Provided data
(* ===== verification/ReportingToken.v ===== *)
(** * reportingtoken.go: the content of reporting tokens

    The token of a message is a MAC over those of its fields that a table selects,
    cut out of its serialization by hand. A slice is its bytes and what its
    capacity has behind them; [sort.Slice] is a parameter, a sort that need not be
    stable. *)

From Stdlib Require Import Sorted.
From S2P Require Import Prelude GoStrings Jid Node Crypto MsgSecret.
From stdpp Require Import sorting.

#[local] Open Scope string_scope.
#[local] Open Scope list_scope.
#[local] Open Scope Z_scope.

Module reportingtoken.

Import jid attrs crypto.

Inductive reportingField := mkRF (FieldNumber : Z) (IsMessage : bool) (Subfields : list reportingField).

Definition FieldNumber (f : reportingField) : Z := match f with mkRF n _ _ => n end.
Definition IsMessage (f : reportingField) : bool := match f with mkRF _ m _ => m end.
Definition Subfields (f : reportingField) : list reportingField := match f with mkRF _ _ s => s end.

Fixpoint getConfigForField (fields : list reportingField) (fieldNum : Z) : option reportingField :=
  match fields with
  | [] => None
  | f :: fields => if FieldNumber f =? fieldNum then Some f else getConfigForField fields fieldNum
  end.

Assignment
The response must contain every line from the listing above in which the string "with" appears.

Solution for this problem
Definition FieldNumber (f : reportingField) : Z := match f with mkRF n _ _ => n end.
Definition IsMessage (f : reportingField) : bool := match f with mkRF _ m _ => m end.
Definition Subfields (f : reportingField) : list reportingField := match f with mkRF _ _ s => s end.
  match fields with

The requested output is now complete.